[Source material]
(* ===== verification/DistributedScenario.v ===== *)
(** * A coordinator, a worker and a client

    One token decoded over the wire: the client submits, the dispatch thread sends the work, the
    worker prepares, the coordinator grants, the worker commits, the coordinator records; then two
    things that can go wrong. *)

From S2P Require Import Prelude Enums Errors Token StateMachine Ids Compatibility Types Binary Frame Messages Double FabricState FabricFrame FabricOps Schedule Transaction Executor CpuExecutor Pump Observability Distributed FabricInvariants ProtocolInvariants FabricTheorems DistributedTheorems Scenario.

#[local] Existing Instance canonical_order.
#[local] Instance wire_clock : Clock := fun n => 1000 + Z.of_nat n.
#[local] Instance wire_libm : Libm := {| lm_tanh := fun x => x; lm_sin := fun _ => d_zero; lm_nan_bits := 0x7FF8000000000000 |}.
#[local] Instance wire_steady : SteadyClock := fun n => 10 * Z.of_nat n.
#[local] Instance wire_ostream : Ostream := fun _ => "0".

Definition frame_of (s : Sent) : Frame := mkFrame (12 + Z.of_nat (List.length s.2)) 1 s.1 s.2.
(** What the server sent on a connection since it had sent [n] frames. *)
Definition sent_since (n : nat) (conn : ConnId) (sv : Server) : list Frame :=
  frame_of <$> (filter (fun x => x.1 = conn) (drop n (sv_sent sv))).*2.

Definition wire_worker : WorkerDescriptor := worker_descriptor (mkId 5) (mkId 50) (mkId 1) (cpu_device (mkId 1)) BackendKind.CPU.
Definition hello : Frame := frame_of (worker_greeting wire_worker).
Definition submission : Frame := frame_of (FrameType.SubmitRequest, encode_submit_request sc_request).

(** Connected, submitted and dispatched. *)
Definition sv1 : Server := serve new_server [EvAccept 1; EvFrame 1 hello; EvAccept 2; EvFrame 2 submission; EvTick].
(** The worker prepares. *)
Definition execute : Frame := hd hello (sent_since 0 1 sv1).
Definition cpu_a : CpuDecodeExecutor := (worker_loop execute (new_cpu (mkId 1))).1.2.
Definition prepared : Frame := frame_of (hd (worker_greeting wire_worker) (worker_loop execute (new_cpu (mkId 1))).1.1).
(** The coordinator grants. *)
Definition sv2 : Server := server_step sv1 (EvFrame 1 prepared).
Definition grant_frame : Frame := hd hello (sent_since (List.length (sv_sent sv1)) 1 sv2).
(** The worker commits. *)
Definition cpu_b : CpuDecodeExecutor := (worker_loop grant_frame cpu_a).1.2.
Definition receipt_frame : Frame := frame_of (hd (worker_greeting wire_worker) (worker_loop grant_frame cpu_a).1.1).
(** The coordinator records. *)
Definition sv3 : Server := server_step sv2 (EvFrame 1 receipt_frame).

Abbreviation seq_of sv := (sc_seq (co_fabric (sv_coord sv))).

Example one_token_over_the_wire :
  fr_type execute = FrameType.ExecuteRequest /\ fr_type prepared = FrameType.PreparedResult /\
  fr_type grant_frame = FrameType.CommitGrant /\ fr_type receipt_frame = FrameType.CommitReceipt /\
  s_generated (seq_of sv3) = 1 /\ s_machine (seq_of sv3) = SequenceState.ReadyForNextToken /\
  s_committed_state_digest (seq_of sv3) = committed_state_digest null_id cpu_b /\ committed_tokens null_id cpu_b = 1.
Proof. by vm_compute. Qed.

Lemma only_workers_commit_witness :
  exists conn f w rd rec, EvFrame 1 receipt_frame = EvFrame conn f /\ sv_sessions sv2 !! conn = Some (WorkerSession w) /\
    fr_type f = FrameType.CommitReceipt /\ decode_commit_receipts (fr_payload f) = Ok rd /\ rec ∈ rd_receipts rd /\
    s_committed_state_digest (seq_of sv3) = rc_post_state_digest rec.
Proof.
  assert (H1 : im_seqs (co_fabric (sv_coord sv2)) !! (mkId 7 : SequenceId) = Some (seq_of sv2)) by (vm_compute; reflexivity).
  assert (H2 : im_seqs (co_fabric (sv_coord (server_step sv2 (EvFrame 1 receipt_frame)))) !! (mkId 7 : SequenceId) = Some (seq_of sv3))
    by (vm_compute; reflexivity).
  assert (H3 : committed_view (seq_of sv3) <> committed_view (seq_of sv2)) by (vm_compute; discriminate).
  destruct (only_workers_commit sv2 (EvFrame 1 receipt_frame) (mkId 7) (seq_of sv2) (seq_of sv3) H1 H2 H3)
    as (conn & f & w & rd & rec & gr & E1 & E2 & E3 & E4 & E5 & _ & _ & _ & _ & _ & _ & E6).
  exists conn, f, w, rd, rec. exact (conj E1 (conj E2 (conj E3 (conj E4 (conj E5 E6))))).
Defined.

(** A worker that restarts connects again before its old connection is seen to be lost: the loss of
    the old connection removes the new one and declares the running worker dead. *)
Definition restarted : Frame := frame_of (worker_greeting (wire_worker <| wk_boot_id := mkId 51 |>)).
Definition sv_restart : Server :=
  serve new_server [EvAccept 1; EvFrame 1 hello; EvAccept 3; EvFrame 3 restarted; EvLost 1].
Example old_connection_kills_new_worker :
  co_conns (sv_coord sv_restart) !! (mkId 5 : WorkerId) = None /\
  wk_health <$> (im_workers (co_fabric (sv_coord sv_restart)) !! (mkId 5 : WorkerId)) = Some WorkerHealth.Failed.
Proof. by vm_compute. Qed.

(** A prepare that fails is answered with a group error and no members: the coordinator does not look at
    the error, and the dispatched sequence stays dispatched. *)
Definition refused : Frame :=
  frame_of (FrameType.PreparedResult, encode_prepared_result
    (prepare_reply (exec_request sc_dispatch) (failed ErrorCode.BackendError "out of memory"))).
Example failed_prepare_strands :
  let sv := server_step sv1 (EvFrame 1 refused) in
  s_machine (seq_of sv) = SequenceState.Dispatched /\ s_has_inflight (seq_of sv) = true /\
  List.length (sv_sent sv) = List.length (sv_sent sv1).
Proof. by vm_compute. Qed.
[/Source material]
Using the entries shown above, reproduce verbatim the lines from the line bearing "assert (H1 : im_seqs" to the line bearing "Definition restarted : Frame", inclusive.

  assert (H1 : im_seqs (co_fabric (sv_coord sv2)) !! (mkId 7 : SequenceId) = Some (seq_of sv2)) by (vm_compute; reflexivity).
  assert (H2 : im_seqs (co_fabric (sv_coord (server_step sv2 (EvFrame 1 receipt_frame)))) !! (mkId 7 : SequenceId) = Some (seq_of sv3))
    by (vm_compute; reflexivity).
  assert (H3 : committed_view (seq_of sv3) <> committed_view (seq_of sv2)) by (vm_compute; discriminate).
  destruct (only_workers_commit sv2 (EvFrame 1 receipt_frame) (mkId 7) (seq_of sv2) (seq_of sv3) H1 H2 H3)
    as (conn & f & w & rd & rec & gr & E1 & E2 & E3 & E4 & E5 & _ & _ & _ & _ & _ & _ & E6).
  exists conn, f, w, rd, rec. exact (conj E1 (conj E2 (conj E3 (conj E4 (conj E5 E6))))).
Defined.

(** A worker that restarts connects again before its old connection is seen to be lost: the loss of
    the old connection removes the new one and declares the running worker dead. *)
Definition restarted : Frame := frame_of (worker_greeting (wire_worker <| wk_boot_id := mkId 51 |>)).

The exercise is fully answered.